» **The problem**: Look through the records below for the line with "ar_facts a = ar_facts" and the line with "Broadcast => let!", then return those lines and all lines between, exactly.

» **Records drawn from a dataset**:
[Start of section]

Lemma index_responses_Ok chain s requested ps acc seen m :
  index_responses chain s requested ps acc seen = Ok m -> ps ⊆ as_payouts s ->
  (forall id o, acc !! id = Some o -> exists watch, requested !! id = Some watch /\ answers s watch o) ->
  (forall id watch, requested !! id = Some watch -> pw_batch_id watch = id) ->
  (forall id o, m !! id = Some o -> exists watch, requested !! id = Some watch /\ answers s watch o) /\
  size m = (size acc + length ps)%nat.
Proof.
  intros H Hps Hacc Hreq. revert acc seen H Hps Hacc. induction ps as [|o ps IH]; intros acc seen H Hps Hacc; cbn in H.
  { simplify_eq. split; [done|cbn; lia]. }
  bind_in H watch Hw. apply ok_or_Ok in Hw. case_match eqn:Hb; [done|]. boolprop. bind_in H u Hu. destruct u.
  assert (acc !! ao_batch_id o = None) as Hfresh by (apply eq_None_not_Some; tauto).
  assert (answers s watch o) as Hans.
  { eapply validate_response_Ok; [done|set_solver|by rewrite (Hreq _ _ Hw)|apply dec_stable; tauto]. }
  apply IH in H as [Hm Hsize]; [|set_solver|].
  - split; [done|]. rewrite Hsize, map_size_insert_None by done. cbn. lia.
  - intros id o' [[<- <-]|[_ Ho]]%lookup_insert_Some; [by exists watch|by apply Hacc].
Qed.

[End of section]
[Start of section]

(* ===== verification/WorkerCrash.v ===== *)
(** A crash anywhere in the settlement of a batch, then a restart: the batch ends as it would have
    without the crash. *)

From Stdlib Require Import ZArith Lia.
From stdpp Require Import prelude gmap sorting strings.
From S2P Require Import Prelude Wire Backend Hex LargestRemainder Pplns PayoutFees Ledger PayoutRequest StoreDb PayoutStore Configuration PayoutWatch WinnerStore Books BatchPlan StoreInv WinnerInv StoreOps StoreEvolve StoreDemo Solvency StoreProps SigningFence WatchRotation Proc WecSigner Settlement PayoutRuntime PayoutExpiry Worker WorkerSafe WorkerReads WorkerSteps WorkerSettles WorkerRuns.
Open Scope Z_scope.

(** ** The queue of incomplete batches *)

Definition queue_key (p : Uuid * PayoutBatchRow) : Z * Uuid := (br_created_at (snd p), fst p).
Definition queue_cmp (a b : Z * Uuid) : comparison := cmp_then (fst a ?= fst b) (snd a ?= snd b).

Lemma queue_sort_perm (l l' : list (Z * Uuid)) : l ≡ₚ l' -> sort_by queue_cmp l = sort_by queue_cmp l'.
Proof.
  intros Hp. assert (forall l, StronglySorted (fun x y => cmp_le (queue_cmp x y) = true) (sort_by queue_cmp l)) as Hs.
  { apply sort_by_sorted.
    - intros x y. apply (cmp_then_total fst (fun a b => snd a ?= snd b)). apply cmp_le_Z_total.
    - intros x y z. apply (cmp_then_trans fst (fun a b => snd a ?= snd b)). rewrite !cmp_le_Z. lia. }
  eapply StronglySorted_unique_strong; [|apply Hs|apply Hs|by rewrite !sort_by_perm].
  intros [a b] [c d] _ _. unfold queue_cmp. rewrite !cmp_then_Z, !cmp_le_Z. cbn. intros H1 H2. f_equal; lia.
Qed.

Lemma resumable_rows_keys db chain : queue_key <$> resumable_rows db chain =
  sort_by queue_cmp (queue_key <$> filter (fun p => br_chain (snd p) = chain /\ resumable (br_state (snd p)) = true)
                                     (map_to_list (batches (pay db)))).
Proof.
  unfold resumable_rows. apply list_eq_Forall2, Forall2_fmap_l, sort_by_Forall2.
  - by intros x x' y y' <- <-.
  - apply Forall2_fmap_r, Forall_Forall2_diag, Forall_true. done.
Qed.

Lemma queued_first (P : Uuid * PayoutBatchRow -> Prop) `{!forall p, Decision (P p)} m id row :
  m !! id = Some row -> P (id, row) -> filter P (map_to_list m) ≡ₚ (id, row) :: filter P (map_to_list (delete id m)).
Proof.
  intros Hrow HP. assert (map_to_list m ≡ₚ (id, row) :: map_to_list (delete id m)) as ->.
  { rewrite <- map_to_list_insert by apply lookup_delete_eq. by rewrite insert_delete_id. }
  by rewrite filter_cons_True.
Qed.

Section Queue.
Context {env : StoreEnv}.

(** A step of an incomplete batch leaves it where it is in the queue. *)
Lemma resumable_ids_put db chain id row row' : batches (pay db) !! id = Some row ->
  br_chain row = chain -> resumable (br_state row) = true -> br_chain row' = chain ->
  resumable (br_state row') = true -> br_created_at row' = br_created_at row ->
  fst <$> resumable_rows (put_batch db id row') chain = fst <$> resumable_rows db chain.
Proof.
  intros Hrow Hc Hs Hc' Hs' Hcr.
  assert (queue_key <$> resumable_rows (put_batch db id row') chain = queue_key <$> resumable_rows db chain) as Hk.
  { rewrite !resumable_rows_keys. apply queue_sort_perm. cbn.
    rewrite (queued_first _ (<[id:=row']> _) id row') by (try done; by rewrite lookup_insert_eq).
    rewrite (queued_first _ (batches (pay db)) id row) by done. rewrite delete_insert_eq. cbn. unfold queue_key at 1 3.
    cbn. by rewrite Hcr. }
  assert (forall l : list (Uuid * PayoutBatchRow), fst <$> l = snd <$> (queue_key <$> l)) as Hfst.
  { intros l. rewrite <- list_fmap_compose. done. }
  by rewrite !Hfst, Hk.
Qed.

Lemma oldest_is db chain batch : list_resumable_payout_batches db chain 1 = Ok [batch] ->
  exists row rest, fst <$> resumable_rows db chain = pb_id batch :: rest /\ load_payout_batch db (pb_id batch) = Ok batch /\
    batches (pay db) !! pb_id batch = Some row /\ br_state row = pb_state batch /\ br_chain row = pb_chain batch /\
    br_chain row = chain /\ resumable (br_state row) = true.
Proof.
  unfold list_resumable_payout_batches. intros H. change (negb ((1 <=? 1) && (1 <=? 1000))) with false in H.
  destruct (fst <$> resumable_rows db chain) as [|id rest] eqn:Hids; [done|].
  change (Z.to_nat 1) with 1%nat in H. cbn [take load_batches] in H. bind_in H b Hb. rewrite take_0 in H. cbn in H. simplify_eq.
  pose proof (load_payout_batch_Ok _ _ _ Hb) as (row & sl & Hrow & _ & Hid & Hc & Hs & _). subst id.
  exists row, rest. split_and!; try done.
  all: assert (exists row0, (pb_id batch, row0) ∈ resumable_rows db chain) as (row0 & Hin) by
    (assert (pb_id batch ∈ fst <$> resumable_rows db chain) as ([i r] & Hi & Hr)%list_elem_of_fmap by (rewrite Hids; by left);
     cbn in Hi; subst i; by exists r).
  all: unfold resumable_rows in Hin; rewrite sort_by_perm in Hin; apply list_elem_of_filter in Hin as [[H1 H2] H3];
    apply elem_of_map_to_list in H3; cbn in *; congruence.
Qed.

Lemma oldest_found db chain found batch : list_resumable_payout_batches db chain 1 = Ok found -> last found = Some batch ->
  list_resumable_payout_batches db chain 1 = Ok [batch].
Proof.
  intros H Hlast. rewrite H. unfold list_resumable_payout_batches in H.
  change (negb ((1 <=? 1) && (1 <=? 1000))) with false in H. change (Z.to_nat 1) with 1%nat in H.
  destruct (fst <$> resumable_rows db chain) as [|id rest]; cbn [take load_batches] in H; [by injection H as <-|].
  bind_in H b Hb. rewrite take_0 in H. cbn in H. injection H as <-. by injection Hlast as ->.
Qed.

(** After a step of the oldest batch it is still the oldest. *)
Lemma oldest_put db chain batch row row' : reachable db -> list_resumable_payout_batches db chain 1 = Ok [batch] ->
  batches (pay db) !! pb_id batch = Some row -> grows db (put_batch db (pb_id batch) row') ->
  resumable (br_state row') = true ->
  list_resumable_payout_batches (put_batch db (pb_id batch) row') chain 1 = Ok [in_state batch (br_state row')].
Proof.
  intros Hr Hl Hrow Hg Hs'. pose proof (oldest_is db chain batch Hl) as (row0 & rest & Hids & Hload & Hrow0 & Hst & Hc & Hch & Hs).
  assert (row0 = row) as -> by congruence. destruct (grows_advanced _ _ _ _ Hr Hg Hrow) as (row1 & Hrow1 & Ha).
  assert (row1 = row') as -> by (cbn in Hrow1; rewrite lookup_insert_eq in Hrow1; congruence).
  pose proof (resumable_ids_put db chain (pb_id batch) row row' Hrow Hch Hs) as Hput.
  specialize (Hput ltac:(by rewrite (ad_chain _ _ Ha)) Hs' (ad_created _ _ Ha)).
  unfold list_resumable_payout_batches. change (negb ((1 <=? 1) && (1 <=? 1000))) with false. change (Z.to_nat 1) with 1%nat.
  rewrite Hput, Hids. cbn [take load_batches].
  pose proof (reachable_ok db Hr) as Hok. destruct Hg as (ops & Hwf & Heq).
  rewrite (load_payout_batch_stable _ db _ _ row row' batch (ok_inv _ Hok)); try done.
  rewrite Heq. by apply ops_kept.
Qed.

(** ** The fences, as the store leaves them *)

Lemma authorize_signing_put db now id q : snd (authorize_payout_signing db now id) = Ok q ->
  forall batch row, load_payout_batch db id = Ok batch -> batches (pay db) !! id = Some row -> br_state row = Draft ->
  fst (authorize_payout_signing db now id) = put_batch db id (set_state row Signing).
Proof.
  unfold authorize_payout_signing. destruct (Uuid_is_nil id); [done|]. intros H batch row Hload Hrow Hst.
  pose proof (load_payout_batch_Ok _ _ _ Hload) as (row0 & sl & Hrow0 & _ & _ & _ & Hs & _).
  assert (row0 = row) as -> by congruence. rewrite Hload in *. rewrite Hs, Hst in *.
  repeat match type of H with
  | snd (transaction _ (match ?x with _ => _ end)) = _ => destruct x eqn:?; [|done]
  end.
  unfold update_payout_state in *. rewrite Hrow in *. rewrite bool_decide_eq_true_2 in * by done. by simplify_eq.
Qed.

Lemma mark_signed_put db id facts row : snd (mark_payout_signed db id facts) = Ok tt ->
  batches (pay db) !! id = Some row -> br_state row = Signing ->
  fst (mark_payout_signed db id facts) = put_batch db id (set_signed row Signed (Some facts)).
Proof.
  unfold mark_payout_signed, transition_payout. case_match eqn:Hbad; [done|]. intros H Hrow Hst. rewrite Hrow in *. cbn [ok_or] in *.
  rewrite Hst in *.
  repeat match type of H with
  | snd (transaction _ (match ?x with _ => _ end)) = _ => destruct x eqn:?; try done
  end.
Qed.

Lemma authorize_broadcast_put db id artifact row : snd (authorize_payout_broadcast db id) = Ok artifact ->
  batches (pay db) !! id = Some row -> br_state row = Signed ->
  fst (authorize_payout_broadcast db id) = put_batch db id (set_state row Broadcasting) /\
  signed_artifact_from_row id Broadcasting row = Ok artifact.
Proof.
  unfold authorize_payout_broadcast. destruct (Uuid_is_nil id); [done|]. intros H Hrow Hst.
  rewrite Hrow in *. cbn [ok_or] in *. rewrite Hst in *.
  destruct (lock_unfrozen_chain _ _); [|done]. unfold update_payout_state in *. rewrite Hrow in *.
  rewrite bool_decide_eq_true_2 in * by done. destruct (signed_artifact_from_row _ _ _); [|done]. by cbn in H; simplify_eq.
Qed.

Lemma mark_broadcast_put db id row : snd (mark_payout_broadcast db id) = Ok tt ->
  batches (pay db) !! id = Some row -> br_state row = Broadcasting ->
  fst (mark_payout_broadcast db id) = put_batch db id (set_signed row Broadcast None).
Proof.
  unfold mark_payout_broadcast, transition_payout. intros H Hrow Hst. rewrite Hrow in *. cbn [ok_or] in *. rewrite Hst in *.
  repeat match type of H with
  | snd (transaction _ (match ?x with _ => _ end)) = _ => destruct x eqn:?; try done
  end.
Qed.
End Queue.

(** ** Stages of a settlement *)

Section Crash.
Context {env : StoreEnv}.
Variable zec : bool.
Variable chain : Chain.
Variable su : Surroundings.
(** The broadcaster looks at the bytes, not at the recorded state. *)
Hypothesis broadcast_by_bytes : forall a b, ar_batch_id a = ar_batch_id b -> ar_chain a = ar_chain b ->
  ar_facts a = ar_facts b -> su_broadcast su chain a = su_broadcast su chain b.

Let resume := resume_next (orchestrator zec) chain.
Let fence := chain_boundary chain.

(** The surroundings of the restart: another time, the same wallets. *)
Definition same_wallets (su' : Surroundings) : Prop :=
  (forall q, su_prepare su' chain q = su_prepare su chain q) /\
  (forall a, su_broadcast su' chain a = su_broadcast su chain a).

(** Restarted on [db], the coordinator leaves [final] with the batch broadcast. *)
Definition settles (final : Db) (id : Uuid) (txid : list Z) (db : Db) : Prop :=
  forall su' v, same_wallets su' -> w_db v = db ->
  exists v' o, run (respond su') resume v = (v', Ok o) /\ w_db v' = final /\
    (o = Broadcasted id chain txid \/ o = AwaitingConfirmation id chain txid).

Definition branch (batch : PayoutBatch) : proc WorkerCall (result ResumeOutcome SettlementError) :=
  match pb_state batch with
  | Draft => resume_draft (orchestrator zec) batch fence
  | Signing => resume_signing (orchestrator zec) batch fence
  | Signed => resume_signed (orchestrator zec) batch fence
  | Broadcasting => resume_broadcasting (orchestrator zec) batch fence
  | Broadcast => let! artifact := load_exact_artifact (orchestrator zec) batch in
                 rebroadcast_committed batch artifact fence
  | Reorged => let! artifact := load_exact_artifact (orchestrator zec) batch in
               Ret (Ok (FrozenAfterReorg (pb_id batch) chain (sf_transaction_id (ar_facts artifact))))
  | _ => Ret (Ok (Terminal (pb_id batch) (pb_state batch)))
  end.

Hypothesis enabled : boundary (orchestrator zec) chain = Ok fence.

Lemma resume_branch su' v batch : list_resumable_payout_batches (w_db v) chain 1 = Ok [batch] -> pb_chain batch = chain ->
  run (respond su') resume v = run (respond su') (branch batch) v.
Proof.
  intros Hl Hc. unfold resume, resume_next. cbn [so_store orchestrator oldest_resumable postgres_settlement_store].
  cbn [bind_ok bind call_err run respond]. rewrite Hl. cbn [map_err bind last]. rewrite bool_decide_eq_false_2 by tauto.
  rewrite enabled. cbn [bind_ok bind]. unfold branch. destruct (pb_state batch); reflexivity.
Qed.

[End of section]

» **Solution to this problem**:
  ar_facts a = ar_facts b -> su_broadcast su chain a = su_broadcast su chain b.

Let resume := resume_next (orchestrator zec) chain.
Let fence := chain_boundary chain.

(** The surroundings of the restart: another time, the same wallets. *)
Definition same_wallets (su' : Surroundings) : Prop :=
  (forall q, su_prepare su' chain q = su_prepare su chain q) /\
  (forall a, su_broadcast su' chain a = su_broadcast su chain a).

(** Restarted on [db], the coordinator leaves [final] with the batch broadcast. *)
Definition settles (final : Db) (id : Uuid) (txid : list Z) (db : Db) : Prop :=
  forall su' v, same_wallets su' -> w_db v = db ->
  exists v' o, run (respond su') resume v = (v', Ok o) /\ w_db v' = final /\
    (o = Broadcasted id chain txid \/ o = AwaitingConfirmation id chain txid).

Definition branch (batch : PayoutBatch) : proc WorkerCall (result ResumeOutcome SettlementError) :=
  match pb_state batch with
  | Draft => resume_draft (orchestrator zec) batch fence
  | Signing => resume_signing (orchestrator zec) batch fence
  | Signed => resume_signed (orchestrator zec) batch fence
  | Broadcasting => resume_broadcasting (orchestrator zec) batch fence
  | Broadcast => let! artifact := load_exact_artifact (orchestrator zec) batch in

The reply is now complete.